**Exercise aim**.
State how many lines of the records below contain the word "strPtrOrNil", giving the number and nothing else.

*** Block opens ***

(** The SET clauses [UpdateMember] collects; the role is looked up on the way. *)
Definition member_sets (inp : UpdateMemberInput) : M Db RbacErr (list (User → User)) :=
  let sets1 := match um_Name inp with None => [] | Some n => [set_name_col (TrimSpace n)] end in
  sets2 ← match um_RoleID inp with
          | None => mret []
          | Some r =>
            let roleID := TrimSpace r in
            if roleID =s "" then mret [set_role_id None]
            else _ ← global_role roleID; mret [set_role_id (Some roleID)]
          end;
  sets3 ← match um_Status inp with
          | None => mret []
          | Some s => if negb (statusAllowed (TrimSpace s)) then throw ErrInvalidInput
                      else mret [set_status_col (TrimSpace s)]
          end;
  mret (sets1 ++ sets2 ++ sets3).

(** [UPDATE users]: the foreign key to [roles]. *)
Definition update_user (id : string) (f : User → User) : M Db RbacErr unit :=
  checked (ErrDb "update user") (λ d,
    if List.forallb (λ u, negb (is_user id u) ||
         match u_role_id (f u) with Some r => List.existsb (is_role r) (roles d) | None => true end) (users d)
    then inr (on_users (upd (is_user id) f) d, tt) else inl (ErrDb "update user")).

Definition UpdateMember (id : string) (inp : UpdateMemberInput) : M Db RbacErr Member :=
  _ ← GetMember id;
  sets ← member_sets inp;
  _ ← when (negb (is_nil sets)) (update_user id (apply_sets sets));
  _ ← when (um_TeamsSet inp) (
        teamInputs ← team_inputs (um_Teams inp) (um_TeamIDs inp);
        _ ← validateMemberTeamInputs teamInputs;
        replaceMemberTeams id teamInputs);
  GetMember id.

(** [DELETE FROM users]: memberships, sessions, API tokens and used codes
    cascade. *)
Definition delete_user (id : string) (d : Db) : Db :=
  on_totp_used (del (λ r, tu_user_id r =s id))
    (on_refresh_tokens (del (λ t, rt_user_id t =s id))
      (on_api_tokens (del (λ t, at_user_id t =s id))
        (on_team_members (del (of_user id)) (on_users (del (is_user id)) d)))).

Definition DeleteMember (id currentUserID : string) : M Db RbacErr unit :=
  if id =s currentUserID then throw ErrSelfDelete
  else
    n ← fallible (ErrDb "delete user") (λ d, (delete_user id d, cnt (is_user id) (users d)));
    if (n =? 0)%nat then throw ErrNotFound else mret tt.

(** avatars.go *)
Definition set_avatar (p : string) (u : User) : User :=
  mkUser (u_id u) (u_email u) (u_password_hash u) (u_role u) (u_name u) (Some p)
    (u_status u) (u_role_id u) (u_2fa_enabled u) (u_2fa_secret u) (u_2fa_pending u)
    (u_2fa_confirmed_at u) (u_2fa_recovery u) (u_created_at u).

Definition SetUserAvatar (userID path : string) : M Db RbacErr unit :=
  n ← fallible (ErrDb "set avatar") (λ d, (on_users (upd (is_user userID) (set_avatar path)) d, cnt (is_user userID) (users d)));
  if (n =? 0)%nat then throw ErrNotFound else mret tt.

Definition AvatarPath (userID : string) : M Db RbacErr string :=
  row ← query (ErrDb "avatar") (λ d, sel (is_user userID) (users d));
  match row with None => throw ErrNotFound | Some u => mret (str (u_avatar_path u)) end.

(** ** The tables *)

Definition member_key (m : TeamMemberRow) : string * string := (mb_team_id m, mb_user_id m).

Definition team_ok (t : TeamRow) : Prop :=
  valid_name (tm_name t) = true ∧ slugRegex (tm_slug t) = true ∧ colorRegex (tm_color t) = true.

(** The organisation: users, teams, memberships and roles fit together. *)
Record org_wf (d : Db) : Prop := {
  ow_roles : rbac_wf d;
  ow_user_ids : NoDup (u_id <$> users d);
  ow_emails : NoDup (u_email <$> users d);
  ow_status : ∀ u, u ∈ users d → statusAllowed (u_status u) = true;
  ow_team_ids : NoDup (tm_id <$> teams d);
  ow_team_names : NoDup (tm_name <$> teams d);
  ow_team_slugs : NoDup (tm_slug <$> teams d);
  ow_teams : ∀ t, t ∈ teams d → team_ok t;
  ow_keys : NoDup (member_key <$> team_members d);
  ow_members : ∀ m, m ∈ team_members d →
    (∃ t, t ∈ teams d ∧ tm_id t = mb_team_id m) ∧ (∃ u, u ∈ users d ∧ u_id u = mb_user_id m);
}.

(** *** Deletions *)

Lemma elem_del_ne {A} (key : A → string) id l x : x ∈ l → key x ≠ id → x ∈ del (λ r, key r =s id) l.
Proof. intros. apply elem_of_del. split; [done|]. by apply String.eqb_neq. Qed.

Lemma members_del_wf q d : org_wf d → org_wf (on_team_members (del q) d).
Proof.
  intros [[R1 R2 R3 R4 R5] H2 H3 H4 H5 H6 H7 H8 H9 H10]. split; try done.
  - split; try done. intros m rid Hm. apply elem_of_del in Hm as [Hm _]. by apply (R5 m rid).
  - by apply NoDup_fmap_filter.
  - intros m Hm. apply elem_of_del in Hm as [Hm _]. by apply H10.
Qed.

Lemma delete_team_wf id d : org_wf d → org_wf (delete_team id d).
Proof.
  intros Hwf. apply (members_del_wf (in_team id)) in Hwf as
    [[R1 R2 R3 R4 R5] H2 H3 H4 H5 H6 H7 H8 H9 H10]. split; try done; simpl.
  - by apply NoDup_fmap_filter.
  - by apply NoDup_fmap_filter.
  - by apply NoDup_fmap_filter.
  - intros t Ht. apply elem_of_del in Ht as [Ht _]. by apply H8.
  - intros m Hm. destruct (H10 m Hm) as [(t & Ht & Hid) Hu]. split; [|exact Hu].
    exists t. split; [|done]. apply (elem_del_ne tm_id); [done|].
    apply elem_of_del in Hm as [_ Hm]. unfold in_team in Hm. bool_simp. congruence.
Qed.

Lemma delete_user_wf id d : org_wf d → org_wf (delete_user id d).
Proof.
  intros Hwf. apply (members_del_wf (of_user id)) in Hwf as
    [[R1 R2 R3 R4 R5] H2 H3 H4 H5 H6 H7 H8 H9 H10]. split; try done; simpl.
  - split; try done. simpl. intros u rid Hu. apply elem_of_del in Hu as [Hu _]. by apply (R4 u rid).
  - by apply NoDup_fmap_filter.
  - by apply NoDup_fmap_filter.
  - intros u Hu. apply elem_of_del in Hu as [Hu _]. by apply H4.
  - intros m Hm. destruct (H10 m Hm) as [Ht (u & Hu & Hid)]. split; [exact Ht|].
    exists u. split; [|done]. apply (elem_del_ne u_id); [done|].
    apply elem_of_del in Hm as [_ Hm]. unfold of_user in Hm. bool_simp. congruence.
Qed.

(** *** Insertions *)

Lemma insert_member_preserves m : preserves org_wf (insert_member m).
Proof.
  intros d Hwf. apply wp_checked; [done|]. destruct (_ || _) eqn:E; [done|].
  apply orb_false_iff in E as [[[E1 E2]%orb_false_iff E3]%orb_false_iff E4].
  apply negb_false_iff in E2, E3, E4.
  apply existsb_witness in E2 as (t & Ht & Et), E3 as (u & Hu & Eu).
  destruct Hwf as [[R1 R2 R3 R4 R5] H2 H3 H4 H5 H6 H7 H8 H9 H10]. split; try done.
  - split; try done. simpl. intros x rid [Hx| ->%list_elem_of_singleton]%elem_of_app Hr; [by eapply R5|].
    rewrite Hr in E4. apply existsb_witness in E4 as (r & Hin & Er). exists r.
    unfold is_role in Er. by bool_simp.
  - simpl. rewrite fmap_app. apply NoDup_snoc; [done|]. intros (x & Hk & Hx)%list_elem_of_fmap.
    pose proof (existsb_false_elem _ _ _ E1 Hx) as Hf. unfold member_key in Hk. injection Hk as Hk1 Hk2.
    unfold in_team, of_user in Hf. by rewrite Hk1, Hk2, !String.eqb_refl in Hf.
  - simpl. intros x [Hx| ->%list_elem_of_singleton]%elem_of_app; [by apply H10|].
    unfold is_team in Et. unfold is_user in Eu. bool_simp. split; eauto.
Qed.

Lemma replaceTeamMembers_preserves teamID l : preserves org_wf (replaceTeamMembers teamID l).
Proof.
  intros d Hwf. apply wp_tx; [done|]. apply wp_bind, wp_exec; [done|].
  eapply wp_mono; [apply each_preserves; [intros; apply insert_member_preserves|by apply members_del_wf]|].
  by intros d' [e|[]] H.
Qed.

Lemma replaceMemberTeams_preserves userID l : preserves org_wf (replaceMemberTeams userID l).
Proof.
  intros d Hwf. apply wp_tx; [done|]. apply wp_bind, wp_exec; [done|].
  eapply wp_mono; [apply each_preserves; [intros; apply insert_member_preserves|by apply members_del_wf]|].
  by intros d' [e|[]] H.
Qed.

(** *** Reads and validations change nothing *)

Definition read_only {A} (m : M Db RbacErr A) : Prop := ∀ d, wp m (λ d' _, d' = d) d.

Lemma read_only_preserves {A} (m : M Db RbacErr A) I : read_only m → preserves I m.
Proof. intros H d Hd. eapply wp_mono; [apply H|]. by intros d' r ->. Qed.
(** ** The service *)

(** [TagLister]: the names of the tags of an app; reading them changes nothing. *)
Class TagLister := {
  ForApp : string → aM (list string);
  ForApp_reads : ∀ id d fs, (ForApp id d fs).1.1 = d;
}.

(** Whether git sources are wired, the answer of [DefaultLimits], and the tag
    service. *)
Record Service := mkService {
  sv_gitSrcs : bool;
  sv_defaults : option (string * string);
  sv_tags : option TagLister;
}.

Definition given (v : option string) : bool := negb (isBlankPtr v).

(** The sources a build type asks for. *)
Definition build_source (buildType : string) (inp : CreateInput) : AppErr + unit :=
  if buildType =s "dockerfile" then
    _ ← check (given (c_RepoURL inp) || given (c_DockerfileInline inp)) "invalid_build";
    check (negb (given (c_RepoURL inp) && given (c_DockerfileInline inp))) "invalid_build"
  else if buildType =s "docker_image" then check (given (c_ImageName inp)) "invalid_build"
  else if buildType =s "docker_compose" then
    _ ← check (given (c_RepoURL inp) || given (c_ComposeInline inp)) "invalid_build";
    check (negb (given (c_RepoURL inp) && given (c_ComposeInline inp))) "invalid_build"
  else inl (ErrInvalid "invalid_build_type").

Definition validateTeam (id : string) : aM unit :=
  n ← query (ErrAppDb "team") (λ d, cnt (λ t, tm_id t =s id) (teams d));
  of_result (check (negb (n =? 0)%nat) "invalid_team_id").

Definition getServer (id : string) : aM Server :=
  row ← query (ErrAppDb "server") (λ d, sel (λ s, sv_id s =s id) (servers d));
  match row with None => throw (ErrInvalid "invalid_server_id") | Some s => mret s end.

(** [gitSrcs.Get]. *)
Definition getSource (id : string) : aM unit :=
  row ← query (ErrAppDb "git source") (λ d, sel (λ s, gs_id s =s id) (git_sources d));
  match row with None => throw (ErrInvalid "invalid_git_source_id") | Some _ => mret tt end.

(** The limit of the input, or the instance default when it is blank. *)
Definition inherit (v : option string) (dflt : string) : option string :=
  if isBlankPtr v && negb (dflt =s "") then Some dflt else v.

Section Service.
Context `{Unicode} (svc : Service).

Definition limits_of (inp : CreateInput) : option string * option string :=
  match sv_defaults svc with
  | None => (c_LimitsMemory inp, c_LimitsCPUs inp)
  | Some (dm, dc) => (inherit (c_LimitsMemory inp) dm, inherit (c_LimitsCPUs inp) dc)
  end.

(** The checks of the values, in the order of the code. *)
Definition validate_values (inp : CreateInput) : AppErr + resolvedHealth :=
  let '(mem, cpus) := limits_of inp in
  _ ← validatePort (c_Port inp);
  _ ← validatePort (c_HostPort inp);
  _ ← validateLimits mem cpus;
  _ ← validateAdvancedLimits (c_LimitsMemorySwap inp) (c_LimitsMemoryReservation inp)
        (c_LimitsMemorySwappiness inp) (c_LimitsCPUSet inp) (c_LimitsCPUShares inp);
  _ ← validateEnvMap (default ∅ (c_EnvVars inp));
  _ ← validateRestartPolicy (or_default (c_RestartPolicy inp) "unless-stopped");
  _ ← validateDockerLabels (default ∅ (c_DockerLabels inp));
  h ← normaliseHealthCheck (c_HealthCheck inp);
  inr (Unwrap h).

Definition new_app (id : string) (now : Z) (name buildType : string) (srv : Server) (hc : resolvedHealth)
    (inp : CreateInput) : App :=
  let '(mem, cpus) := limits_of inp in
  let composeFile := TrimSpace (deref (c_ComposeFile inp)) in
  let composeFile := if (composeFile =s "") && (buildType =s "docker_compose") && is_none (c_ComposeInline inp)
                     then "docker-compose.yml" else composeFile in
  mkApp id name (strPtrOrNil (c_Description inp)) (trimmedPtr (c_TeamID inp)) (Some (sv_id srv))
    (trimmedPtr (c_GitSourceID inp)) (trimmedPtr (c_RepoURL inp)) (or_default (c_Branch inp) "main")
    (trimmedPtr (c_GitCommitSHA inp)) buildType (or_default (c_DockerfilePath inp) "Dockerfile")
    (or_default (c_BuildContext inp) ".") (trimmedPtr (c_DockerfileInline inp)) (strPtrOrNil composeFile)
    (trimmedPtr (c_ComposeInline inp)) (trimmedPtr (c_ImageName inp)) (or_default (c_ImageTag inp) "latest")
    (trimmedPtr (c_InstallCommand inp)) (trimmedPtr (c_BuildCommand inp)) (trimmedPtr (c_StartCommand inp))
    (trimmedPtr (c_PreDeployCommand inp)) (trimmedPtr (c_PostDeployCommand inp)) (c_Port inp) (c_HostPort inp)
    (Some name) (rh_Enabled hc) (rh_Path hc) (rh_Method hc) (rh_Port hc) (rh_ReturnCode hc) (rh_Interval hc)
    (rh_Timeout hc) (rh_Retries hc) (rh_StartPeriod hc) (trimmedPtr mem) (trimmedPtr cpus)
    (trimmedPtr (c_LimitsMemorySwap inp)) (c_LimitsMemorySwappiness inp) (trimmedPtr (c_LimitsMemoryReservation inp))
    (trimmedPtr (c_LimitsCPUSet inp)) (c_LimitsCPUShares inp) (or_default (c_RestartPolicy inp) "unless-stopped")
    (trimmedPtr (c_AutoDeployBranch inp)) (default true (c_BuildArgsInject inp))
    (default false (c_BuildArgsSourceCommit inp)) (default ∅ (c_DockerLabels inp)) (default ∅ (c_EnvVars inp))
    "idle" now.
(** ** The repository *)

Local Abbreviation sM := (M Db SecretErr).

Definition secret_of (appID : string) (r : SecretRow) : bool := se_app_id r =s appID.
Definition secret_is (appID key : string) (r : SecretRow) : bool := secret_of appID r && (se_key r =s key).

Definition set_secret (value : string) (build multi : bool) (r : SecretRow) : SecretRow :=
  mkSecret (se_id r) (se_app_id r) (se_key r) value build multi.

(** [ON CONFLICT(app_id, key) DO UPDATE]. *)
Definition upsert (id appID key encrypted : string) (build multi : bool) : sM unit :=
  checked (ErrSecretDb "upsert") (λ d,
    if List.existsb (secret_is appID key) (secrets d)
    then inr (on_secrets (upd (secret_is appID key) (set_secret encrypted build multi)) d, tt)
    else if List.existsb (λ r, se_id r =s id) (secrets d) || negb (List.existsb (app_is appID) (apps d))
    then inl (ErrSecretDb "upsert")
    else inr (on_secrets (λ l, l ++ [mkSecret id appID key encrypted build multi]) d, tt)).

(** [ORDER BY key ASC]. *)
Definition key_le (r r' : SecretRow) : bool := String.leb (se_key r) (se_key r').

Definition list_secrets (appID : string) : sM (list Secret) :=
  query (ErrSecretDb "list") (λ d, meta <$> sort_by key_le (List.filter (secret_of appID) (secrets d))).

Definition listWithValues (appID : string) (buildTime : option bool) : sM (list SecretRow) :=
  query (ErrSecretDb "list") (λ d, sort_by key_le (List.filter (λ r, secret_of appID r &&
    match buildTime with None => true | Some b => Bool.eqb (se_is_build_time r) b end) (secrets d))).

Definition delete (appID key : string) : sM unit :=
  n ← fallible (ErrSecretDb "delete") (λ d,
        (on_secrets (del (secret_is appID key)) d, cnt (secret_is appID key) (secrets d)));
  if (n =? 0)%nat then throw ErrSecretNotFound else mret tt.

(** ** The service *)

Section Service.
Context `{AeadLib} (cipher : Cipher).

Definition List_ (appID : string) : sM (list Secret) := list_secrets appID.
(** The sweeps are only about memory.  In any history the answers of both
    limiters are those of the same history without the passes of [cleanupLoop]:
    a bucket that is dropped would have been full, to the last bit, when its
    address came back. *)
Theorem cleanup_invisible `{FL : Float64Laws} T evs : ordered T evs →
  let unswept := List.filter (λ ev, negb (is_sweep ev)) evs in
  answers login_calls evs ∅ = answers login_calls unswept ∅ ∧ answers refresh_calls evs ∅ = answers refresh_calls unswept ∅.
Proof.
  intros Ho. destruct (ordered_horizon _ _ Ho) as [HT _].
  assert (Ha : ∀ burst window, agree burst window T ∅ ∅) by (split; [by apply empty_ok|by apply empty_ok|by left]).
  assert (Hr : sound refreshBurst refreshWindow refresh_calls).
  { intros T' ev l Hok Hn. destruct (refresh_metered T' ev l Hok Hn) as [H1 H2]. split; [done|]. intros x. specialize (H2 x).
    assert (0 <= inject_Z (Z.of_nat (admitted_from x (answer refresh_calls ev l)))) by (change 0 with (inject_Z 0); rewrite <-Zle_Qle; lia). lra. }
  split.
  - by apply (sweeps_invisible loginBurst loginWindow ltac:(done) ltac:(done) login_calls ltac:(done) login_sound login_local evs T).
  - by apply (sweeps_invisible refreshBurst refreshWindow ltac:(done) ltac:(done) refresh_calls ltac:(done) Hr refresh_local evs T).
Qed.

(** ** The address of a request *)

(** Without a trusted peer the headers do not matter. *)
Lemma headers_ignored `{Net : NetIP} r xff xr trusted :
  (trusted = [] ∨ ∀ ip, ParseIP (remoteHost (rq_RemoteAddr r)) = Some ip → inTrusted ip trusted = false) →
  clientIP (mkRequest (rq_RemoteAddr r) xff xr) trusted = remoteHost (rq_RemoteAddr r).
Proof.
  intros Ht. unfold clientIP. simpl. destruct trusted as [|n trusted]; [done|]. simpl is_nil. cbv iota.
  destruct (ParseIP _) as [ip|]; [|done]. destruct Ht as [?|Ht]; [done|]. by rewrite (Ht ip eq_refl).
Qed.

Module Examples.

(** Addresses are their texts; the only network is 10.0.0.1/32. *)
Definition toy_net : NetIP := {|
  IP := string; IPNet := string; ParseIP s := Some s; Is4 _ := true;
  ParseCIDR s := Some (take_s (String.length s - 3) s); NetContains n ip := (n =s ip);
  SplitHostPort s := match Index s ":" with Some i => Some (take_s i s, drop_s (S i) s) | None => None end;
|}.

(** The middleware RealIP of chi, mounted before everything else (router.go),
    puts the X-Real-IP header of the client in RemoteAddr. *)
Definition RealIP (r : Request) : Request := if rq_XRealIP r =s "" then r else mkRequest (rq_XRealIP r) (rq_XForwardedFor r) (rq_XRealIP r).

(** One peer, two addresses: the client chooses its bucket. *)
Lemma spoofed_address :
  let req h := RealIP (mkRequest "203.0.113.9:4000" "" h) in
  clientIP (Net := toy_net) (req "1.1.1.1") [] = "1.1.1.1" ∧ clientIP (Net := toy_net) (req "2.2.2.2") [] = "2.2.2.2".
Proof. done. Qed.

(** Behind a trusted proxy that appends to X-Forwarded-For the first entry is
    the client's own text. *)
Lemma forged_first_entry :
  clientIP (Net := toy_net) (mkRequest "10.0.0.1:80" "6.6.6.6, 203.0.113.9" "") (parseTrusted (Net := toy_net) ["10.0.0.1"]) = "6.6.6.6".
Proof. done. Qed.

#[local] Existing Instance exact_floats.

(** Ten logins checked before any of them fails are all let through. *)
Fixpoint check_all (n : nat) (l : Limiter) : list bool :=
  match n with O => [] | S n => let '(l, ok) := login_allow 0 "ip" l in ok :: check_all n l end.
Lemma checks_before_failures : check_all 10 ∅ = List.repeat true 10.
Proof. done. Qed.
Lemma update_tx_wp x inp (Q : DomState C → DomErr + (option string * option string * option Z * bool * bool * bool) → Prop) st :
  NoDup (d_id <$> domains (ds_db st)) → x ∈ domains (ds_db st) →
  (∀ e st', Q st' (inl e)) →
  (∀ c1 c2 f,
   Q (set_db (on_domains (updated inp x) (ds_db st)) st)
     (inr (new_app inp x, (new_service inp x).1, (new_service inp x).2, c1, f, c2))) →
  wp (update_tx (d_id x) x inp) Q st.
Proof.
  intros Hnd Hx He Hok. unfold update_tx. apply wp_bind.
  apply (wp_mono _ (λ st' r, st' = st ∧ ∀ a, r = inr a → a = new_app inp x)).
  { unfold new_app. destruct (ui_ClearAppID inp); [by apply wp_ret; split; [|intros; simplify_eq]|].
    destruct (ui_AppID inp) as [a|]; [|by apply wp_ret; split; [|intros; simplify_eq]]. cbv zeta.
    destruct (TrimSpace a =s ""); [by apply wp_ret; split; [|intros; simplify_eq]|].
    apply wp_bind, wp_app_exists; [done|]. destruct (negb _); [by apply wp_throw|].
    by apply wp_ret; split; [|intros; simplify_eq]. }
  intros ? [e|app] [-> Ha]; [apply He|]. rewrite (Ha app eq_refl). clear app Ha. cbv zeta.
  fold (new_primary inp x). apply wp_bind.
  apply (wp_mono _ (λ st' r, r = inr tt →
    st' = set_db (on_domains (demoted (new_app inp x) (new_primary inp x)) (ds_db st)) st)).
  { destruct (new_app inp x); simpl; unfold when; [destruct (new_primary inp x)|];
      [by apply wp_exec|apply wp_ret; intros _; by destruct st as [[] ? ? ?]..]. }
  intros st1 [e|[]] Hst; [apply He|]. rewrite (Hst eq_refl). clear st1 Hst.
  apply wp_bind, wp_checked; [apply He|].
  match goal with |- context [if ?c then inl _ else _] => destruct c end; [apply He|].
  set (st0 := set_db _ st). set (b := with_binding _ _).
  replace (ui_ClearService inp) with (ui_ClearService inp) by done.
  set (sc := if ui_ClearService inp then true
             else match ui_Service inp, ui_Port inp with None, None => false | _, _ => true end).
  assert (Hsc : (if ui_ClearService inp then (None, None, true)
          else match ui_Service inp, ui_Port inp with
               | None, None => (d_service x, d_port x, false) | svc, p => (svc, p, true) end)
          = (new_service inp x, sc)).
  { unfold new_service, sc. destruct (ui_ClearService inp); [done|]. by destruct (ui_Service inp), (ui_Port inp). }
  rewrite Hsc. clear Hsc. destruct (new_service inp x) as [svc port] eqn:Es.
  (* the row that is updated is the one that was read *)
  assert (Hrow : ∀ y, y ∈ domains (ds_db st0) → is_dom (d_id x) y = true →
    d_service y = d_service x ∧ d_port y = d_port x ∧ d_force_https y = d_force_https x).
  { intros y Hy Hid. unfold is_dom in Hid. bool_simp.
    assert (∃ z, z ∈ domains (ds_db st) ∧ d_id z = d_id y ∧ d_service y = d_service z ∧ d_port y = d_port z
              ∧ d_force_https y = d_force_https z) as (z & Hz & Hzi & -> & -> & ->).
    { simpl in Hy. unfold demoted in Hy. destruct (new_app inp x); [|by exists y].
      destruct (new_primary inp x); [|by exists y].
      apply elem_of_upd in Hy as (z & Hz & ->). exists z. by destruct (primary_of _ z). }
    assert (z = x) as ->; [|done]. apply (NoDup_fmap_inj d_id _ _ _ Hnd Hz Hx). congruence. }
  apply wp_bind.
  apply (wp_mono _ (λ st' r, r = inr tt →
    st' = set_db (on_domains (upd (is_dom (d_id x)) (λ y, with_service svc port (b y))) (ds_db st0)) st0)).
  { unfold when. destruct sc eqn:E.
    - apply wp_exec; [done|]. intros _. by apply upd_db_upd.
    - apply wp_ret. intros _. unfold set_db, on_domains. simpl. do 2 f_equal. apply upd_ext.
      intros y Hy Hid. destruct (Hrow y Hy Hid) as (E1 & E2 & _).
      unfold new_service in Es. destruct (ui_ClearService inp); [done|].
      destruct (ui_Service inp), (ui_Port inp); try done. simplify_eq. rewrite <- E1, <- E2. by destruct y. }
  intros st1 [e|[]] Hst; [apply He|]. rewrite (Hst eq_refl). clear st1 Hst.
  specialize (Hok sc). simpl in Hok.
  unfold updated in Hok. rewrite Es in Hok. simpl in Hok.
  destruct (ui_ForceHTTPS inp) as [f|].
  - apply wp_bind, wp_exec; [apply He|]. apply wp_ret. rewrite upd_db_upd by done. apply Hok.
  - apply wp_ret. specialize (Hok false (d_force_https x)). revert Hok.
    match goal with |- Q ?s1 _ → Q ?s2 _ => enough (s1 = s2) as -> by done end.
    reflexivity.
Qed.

*** Block closes ***

**Answer box**.
2